[Records drawn from a dataset]
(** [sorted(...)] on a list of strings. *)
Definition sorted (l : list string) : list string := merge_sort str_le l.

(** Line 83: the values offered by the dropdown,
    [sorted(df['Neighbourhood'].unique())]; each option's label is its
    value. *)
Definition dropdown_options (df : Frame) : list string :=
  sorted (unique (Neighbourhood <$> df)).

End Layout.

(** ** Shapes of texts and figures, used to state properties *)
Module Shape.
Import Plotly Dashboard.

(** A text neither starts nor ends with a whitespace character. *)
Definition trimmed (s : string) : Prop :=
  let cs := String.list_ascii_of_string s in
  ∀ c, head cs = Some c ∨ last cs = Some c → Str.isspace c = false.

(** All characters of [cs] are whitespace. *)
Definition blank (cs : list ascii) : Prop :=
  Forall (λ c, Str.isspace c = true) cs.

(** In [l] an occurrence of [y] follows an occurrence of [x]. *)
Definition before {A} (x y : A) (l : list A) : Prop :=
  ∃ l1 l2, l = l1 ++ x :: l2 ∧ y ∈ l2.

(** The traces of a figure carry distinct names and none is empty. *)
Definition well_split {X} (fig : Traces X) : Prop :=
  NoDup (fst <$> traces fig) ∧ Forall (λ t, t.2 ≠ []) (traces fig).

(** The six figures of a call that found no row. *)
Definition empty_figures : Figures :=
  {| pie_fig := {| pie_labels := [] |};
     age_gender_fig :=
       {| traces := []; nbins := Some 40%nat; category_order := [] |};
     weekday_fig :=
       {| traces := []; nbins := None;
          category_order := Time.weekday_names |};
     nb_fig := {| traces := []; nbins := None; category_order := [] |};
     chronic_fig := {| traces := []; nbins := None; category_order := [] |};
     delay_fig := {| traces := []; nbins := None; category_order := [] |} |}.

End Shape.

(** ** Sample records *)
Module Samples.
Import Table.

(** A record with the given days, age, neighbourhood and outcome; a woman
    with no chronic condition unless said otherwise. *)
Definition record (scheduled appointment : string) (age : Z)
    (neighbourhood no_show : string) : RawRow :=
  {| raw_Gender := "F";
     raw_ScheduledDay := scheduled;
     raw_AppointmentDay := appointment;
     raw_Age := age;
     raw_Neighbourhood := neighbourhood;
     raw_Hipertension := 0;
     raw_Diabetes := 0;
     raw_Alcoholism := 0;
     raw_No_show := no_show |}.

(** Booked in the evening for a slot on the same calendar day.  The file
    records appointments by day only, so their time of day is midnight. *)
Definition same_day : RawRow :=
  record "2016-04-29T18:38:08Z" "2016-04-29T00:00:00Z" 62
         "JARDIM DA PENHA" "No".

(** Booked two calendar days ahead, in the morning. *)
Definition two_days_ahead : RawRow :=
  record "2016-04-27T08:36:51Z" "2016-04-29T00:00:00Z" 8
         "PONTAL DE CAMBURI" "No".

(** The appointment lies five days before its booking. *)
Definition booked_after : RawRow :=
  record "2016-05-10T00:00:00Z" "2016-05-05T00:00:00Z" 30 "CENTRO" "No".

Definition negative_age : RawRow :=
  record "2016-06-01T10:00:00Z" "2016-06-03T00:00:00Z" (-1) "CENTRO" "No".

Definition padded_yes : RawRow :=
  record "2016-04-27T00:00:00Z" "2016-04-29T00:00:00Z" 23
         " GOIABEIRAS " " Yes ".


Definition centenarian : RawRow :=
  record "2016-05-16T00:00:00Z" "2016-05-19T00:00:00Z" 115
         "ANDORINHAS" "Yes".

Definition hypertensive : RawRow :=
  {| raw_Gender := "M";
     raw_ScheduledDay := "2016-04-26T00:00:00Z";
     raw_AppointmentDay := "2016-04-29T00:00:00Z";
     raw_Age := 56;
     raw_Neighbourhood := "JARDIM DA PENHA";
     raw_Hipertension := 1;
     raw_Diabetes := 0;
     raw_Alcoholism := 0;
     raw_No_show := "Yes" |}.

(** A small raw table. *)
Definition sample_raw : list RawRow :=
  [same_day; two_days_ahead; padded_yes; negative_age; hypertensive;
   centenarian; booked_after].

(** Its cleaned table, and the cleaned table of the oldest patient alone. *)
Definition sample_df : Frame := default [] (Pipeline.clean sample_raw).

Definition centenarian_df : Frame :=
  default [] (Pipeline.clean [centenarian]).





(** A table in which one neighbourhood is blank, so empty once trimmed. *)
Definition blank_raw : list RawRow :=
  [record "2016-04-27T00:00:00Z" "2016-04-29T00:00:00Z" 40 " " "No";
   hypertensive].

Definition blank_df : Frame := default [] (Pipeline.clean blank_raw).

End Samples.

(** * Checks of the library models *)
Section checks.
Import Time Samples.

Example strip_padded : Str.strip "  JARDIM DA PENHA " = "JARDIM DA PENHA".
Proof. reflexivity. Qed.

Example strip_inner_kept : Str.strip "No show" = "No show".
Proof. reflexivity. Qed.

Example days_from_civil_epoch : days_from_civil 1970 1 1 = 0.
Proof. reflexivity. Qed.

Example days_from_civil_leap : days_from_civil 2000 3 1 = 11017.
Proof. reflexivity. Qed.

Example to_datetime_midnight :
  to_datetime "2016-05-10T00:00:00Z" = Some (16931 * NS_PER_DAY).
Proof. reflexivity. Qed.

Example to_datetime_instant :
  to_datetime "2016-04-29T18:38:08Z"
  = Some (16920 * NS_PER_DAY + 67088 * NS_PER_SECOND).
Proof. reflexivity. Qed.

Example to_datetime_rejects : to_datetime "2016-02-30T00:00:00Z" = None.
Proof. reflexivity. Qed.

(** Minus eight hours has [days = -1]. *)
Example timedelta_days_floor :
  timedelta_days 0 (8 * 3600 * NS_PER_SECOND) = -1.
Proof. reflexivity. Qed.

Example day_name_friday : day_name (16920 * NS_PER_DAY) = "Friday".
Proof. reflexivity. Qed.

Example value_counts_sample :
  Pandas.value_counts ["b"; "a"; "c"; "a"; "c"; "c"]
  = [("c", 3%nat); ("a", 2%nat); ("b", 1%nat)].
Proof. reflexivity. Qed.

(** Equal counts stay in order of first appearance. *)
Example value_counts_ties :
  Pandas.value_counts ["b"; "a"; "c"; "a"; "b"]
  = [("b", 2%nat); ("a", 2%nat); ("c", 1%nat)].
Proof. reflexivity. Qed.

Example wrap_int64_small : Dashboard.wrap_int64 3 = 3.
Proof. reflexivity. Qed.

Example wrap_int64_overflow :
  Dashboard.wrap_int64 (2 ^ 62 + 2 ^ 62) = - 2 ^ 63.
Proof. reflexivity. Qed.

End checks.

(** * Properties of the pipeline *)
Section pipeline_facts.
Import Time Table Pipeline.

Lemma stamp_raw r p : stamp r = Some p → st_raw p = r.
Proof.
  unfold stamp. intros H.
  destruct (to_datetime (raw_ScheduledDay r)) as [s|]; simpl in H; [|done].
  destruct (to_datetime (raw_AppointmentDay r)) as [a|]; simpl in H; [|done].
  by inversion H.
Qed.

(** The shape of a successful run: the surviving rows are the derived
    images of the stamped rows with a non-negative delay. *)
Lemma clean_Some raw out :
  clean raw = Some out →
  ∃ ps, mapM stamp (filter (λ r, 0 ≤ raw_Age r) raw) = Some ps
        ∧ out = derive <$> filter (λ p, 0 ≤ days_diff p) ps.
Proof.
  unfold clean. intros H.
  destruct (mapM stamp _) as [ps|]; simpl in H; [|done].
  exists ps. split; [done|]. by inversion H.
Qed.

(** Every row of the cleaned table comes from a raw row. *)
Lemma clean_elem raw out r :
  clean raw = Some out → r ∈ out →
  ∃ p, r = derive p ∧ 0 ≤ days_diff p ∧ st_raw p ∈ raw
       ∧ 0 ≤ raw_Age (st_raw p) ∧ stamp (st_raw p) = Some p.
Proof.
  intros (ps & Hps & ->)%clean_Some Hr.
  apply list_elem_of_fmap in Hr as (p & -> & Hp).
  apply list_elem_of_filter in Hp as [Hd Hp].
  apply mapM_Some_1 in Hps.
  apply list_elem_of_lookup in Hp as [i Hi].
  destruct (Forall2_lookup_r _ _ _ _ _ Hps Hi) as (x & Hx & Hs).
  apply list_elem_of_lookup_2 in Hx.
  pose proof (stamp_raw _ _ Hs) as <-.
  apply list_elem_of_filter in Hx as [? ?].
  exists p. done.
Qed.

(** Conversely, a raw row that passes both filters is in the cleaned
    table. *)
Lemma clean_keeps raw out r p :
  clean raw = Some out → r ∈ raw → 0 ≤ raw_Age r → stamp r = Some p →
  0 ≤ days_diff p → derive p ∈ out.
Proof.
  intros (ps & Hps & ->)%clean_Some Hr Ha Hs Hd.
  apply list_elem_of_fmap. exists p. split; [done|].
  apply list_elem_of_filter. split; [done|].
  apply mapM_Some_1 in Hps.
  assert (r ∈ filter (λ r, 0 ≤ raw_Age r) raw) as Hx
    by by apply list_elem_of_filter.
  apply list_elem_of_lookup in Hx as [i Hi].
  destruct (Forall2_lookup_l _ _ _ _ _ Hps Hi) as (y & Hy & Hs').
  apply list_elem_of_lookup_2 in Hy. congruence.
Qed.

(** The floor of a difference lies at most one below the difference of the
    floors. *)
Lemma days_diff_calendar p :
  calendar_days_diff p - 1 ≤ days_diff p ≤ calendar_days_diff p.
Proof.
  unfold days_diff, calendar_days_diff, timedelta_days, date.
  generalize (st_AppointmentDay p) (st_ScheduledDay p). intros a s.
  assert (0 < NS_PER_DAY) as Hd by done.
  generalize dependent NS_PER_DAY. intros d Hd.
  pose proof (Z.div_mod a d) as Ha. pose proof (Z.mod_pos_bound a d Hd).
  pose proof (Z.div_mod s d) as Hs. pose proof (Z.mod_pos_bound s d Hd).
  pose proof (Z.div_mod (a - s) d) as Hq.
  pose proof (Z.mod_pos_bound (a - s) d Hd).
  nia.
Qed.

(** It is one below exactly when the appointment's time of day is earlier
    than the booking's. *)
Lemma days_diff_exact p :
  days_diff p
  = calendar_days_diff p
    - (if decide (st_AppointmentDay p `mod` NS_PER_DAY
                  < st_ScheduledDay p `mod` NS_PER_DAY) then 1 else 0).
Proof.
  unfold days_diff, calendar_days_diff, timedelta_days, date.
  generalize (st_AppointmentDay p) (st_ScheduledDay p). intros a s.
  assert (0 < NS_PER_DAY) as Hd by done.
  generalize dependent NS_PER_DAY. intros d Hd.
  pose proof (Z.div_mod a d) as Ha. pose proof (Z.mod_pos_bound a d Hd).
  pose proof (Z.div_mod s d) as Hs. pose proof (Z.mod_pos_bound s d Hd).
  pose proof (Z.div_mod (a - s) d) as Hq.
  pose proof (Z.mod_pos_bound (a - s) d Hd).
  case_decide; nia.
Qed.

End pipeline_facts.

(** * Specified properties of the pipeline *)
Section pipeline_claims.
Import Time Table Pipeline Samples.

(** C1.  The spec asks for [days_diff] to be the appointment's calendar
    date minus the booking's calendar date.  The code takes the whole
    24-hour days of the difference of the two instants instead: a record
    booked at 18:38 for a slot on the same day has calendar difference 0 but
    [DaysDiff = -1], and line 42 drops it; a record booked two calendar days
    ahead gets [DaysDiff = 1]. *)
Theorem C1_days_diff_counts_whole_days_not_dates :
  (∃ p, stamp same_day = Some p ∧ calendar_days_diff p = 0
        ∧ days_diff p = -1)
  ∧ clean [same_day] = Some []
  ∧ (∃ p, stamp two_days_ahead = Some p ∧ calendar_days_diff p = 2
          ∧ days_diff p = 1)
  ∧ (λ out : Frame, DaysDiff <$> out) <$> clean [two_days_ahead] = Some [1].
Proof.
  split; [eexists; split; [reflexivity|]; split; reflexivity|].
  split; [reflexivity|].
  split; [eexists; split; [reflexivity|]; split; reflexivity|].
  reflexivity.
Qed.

WHAT IS EXPECTED:
The answer should be an exact copy of the lines from the first line of the data through the line with "Definition trimmed (s" and should contain nothing else.

ANSWER BOX:
(** [sorted(...)] on a list of strings. *)
Definition sorted (l : list string) : list string := merge_sort str_le l.

(** Line 83: the values offered by the dropdown,
    [sorted(df['Neighbourhood'].unique())]; each option's label is its
    value. *)
Definition dropdown_options (df : Frame) : list string :=
  sorted (unique (Neighbourhood <$> df)).

End Layout.

(** ** Shapes of texts and figures, used to state properties *)
Module Shape.
Import Plotly Dashboard.

(** A text neither starts nor ends with a whitespace character. *)
Definition trimmed (s : string) : Prop :=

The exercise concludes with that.